Even more confusing is that for different d(Xi)/dt's the delay (and gain) through the system will be different. Determining this is called finding the frequency response of the system.
http://en.wikipedia.org/wiki/Frequency_response

And I'll bet it is something that your textbook will cover in future chapters as it is hugely important.

For all the why do we do this questions...
There are many good reasons. I recommend reading this introductory chapter. I think it is really good.
http://www.cds.caltech.edu/~murray/amwiki/index.php/Introduction

Last edited:
Oh ya, that gain represents the fraction Xo/Xi.

So: Xo/Xi = (A/ (1 + AB))

## 1. What is the purpose of control and feedback in electronic circuits?

Control and feedback are essential components of electronic circuits that help to regulate the behavior and performance of the circuit. Control refers to the ability to adjust or manipulate certain parameters of the circuit, while feedback involves using information about the output to adjust the input. Together, they help to maintain stability, accuracy, and efficiency in electronic circuits.

## 2. How does negative feedback work in electronic circuits?

Negative feedback is a control mechanism in electronic circuits where a portion of the output signal is fed back to the input to regulate the behavior of the circuit. It works by comparing the output to a reference signal and then adjusting the input accordingly. This helps to stabilize the output and reduce any errors or distortions.

## 3. What is the difference between open-loop and closed-loop control?

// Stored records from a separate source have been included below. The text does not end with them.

(* ===== verification/EngineDemo.v ===== *)
(** * A concrete run of the engine

    An in-memory store with one execution, the calculator, and a provider that asks for two
    calculations before it answers: the theorems about the engine, applied to it. *)

From S2P Require Import Prelude GoLang GoString GoJson Conc Runtime Id Domain Breaker Retry.
From S2P Require Import Store Memory MemoryFacts Tool ToolExamples Llm World Engine EngineSpec.
From S2P Require Import EngineProof EngineLogs EngineFacts EngineTools EngineCancel.
Open Scope Z_scope.

#[local] Existing Instance demo_env.
#[local] Existing Instance demo_unicode.
#[local] Existing Instance NopEventSink.ops.

#[local] Existing Instance demo_order.

#[local] Instance demo_counters : Counters.
Proof. refine {| counter_panics v := v <? 0 |}. intros v Hv. by apply Z.ltb_ge. Defined.

(** The model asks for 1 + 2 and for 7 / 2, then answers. *)
Definition demo_arguments (operation a b : string) : string :=
  demo_object [("operation", quoted operation); ("a", a); ("b", b)].
Definition demo_provider : Provider := λ _ req,
  let reply content calls := Ok (Response.mk content calls (Usage.mk 10 5) "mock-model") in
  match last (Request.Messages req) with
  | Some m =>
      if decide (ChatMessage.Role m = "tool") then reply "3 and 3.5" []
      else reply "" [ToolCall.mk "call1" "calculator" (demo_arguments "add" "1" "2");
                     ToolCall.mk "call2" "calculator" (demo_arguments "divide" "7" "2")]
  | None => Err (ErrorString "no message")
  end.

Definition calculator_only : Registry.t :=
  match Registry.NewRegistry [Calculator.tool] with Ok r => r | Err _ => ∅ end.

Definition demo_engine : Engine.t := Engine.NewEngine demo_provider true.
Definition the_agent : Agent.t :=
  Agent.mk "a" "owner" "assistant" "" "Be exact." "mock-model" (S754_zero false) 100
    ["calculator"] 1 1 1.
Definition the_execution : Execution.t :=
  Execution.mk "x" "r" "" "a" "owner" "v" "What is 1+2, and 7/2?" "" ExecutionQueued "" 0 0 "" 0
    None None 1.

Definition demo_memory : Memory.t :=
  Memory.mk ∅ {["x" := the_execution]} ∅ {["v" := demo_conversation "owner" "v"]} ∅.

Definition demo_world : World Memory.t unit unit :=
  mkWorld (mkRuntime 1000000000 0) demo_memory tt tt Engine.new_breaker calculator_only [].

(** The two calculations take turns. *)
Definition demo_schedule : list nat := concat (replicate 12 [1%nat; 0%nat]).

Lemma demo_sane : sane_provider demo_provider.
Proof.
  intros c req r. unfold demo_provider. destruct (last _) as [m|]; [|done].
  case_decide; intros [= <-]; unfold sane_usage; simpl; lia.
Qed.

Lemma demo_holds : holds the_execution demo_world.
Proof. exists the_execution. split; [by vm_compute|done]. Qed.

Lemma demo_attempts : 1 ≤ RetryPolicy.MaxAttempts (Engine.retryPolicy demo_engine).
Proof. done. Qed.

Lemma demo_stable : stable_tools (w_tools demo_world).
Proof.
  intros name item Hg c c' arguments. simpl in Hg. unfold calculator_only in Hg.
  destruct (Registry.NewRegistry [Calculator.tool]) as [r|] eqn:E; [|done].
  destruct (register_all_lookup _ _ _ name E) as (_ & Hb & _).
  destruct (Hb item Hg) as [Hn|[Hi _]]; [by rewrite lookup_empty in Hn|].
  apply list_elem_of_singleton in Hi as ->. done.
Qed.

(** The run succeeds. *)
Definition summary (out : outcome) :=
  (Execution.Output out.1, Execution.Status out.1, Execution.PromptTokens out.1,
   Execution.OutputTokens out.1, Execution.RetryCount out.1, out.2).

Lemma demo_run :
  ∃ out w', exec (Engine.Execute demo_engine Background the_agent the_execution) demo_world out w' ∧
            summary out = ("3 and 3.5", ExecutionSucceeded, 20, 10, 0, None).
Proof. apply (prun_result demo_schedule). vm_compute. reflexivity. Qed.

Abbreviation DW := (World Memory.t unit unit).
#[local] Opaque demo_world demo_engine the_execution the_agent calculator_only.

Lemma execute_refines_spec_witness :
  ∃ out (w' : DW) tr, summary out = ("3 and 3.5", ExecutionSucceeded, 20, 10, 0, None) ∧
    reached [the_execution] demo_world tr w' ∧
    execute_run demo_engine the_agent
      (Registry.Definitions (Agent.Tools the_agent) (w_tools demo_world)) the_execution out tr.
Proof.
  destruct demo_run as (out & w' & He & Hs).
  pose proof (execute_refines_spec demo_world demo_engine Background the_agent the_execution
                demo_attempts (λ _, demo_sane)) as Hp.
  pose proof (pwp_exec _ _ _ _ _ Hp He) as (tr & Hr & Hx). exists out, w', tr. split_and!; assumption.
Defined.

Lemma execute_final_state_witness :
  ∃ y (w' : DW), summary (y, None) = ("3 and 3.5", ExecutionSucceeded, 20, 10, 0, None) ∧
    same_identity the_execution y ∧ is_Some (Execution.CompletedAt y) ∧
    stored (w_store w') (Execution.ID the_execution) = Some y.
Proof.
  destruct demo_run as ([y err] & w' & He & Hs).
  pose proof (execute_final_state demo_world demo_engine Background the_agent the_execution
                demo_attempts (λ _, demo_sane) demo_holds) as Hp.
  pose proof (pwp_exec _ _ _ _ _ Hp He) as (tr & _ & Hi & now & Hc).
  assert (err = None) as -> by (injection Hs; intros; assumption). exists y, w'.
  destruct Hc as [(c & _ & Hn & _)|(r & (_ & Hat & [[_ <-]|(c & _ & _ & Hn)]) & _ & Hst)]; [discriminate| |discriminate].
  split_and!; assumption.
Defined.

Lemma execute_events_witness :
  ∃ y (w' : DW) now middle at_,
    (∃ tr, w_log w' = w_log demo_world ++ tr ∧
       events tr = started_event the_execution now :: middle ++ [completed_event y at_]) ∧
    Execution.Output y = "3 and 3.5".
Proof.
  destruct demo_run as ([y err] & w' & He & Hs).
  pose proof (execute_events demo_world demo_engine Background the_agent the_execution
                demo_attempts (λ _, demo_sane)) as Hp.
  pose proof (pwp_exec _ _ _ _ _ Hp He) as (tr & Hl & now & Hc).
  injection Hs as Ho Hst _ _ _ ->.
  destruct Hc as [(c & _ & Hn & _)|(r & mid & cl & (_ & _ & [[_ <-]|(c & _ & _ & Hn)]) & _ & Hev & _ & Hc)];
    [discriminate| |discriminate].
  destruct Hc as (ev & -> & t & [(-> & _)|(_ & [c Hn] & _)]); [|discriminate].
  exists y, w', now, mid, t. split; [exists tr; split; assumption|exact Ho].
Defined.

Lemma execute_call_bounds_witness :
  ∃ out (w' : DW), summary out = ("3 and 3.5", ExecutionSucceeded, 20, 10, 0, None) ∧
    ∃ tr, w_log w' = w_log demo_world ++ tr ∧
      total attempt tr ≤ Z.of_nat (Engine.maxSteps demo_engine) *
                         RetryPolicy.MaxAttempts (Engine.retryPolicy demo_engine).
Proof.
  destruct demo_run as (out & w' & He & Hs). exists out, w'. split; [assumption|].
  pose proof (execute_call_bounds demo_world demo_engine Background the_agent the_execution
                demo_attempts (λ _, demo_sane)) as Hp.
  pose proof (pwp_exec _ _ _ _ _ Hp He) as (tr & Hl & _ & _ & Hb). exists tr.
  split; assumption.
Defined.

Lemma execute_accounting_witness :
  ∃ out (w' : DW), summary out = ("3 and 3.5", ExecutionSucceeded, 20, 10, 0, None) ∧
    ∃ tr, w_log w' = w_log demo_world ++ tr ∧
      20 = wrap64 (Execution.PromptTokens the_execution + total prompt_tokens tr) ∧
      step_retries tr = total attempt tr - total thought tr.
Proof.
  destruct demo_run as ([y err] & w' & He & Hs). exists (y, err), w'. split; [assumption|].
  pose proof (execute_accounting demo_world demo_engine Background the_agent the_execution
                demo_attempts (λ _, demo_sane)) as Hp.
  assert (int64 0) as H0 by (unfold int64, min_int64, max_int64; lia).
  pose proof (pwp_exec _ _ _ _ _ (Hp H0 H0 H0) He) as (tr & Hl & Hpt & _ & _ & Hret).
  injection Hs as _ _ Hpy _ _ ->. exists tr. split_and!; [assumption|rewrite <-Hpy; assumption|apply Hret; reflexivity].
Defined.

Lemma execute_obeys_breaker_witness :
  ∃ out (w' : DW), summary out = ("3 and 3.5", ExecutionSucceeded, 20, 10, 0, None) ∧
    ∃ tr, w_log w' = w_log demo_world ++ tr ∧ guarded false tr ∧
      breaker_after (w_breaker demo_world) tr = Some (w_breaker w').
Proof.
  destruct demo_run as (out & w' & He & Hs). exists out, w'. split; [assumption|].
  pose proof (execute_obeys_breaker demo_world demo_engine Background the_agent the_execution
                demo_attempts (λ _, demo_sane)) as Hp.
  exact (pwp_exec _ _ _ _ _ Hp He).
Defined.


Lemma execute_isolated_witness :
  ∃ out (w' : DW), summary out = ("3 and 3.5", ExecutionSucceeded, 20, 10, 0, None) ∧
    stored (w_store w') "other" = stored (w_store demo_world) "other" ∧
    w_tools w' = w_tools demo_world.
Proof.
  destruct demo_run as (out & w' & He & Hs). exists out, w'. split; [assumption|].
  pose proof (execute_isolated demo_world demo_engine Background the_agent the_execution
                demo_attempts (λ _, demo_sane) demo_holds) as Hp.
  pose proof (pwp_exec _ _ _ _ _ Hp He) as (Ho & _ & _ & _ & Ht & _).
  split; [|assumption]. apply (Ho "other"). vm_compute. discriminate.
Defined.

Lemma execute_recorded_witness :
  ∃ y (w' : DW), summary (y, None) = ("3 and 3.5", ExecutionSucceeded, 20, 10, 0, None) ∧
    stored (w_store w') (Execution.ID the_execution) = Some y.
Proof.
  destruct demo_run as ([y err] & w' & He & Hs).
  assert (err = None) as -> by (injection Hs; intros; assumption). exists y, w'. split; [assumption|].
  pose proof (execute_recorded demo_world demo_engine Background the_agent the_execution
                demo_attempts (λ _, demo_sane) demo_holds) as Hp.
  pose proof (pwp_exec _ _ _ _ _ Hp He) as (Hst & _). assumption.
Defined.

Lemma executeTools_deterministic_witness :
  let call := ToolCall.mk "call1" "calculator" (demo_arguments "add" "1" "2") in
  let missing := ToolCall.mk "call2" "weather" "{}" in
  pwp (Engine.executeTools demo_engine Background (Execution.ID the_execution) [call; missing])
    (λ r (w' : DW), r = mapM (tool_result (w_tools demo_world) demo_call) [call; missing])
    demo_world.
Proof.
  intros call missing. assert (∀ n, entropy_error n = None) as Hent by reflexivity.
  eapply pwp_mono.
  - apply (executeTools_deterministic demo_world the_execution Hent demo_holds demo_stable
             demo_engine Background demo_call [call; missing]).
  - intros r w' [Hr _]. exact Hr.
Defined.

(** ** A store that honors the context *)

(** The in-memory store behind a check of the context, as in a database driver. *)
Record Strict := strict { behind : Memory.t }.

Section strict.
Context {A : Type}.

Definition strict_write (f : Call → A → Memory.t → option error * Memory.t) (c : Call) (a : A)
    (s : Strict) : option error * Strict :=
  match call_err c with
  | Some err => (Some err, s)
  | None => let '(r, m) := f c a (behind s) in (r, strict m)
  end.
Definition strict_read (c : Call) (r : result A) : result A :=
  match call_err c with Some err => Err err | None => r end.
End strict.

#[local] Instance strict_ops : StoreOps Strict := {
  CreateAgent := strict_write CreateAgent;
  GetAgent c o i s := strict_read c (GetAgent c o i (behind s));
  UpdateAgent := strict_write UpdateAgent;
  DeleteAgent c o i := strict_write (λ c i, DeleteAgent c o i) c i;
  CreateConversation := strict_write CreateConversation;
  GetConversation c o i s := strict_read c (GetConversation c o i (behind s));
  AppendMessage := strict_write AppendMessage;
  ListMessages c o i n s := strict_read c <$> ListMessages c o i n (behind s);
  CreateExecution := strict_write CreateExecution;
  GetExecution c o i s := strict_read c (GetExecution c o i (behind s));
  GetByIdempotencyKey c o k s := strict_read c (GetByIdempotencyKey c o k (behind s));
  UpdateExecution := strict_write UpdateExecution;
  AppendStep := strict_write AppendStep;
  TraceAt c o i s s' := strict_read c (TraceAt c o i (behind s) (behind s'));
  ListAgentExecutions c o a n s := strict_read c (ListAgentExecutions c o a n (behind s))
}.

#[local] Instance strict_honors : StoreHonorsContext Strict.
Proof.
  split. intros c x s [err Hc]. exists err. simpl. unfold strict_write. by rewrite Hc.
Qed.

Open-loop control refers to a control system where the output is not fed back to the input for adjustment. This means that the input is not regulated based on the output, and the system relies on the initial setpoint. On the other hand, closed-loop control involves using feedback to continuously adjust the input based on the output, resulting in more accurate and stable control.

## 4. How does feedback affect the performance of electronic circuits?

Feedback plays a crucial role in improving the performance of electronic circuits. It helps to stabilize the output and reduce errors, distortions, and fluctuations. It also allows for more precise control and improves the circuit's response time. However, excessive feedback can lead to instability and oscillations, so it must be carefully designed and implemented.

## 5. What are some common examples of control and feedback in electronic circuits?

Control and feedback are used in a wide range of electronic circuits, from simple devices like thermostats to complex systems like robotics and aircraft. In audio amplifiers, feedback is used to improve the linearity and reduce distortion. In voltage regulators, control is used to maintain a constant output voltage despite changes in input or load. In digital circuits, feedback is used for error detection and correction. These are just a few examples of the many applications of control and feedback in electronic circuits.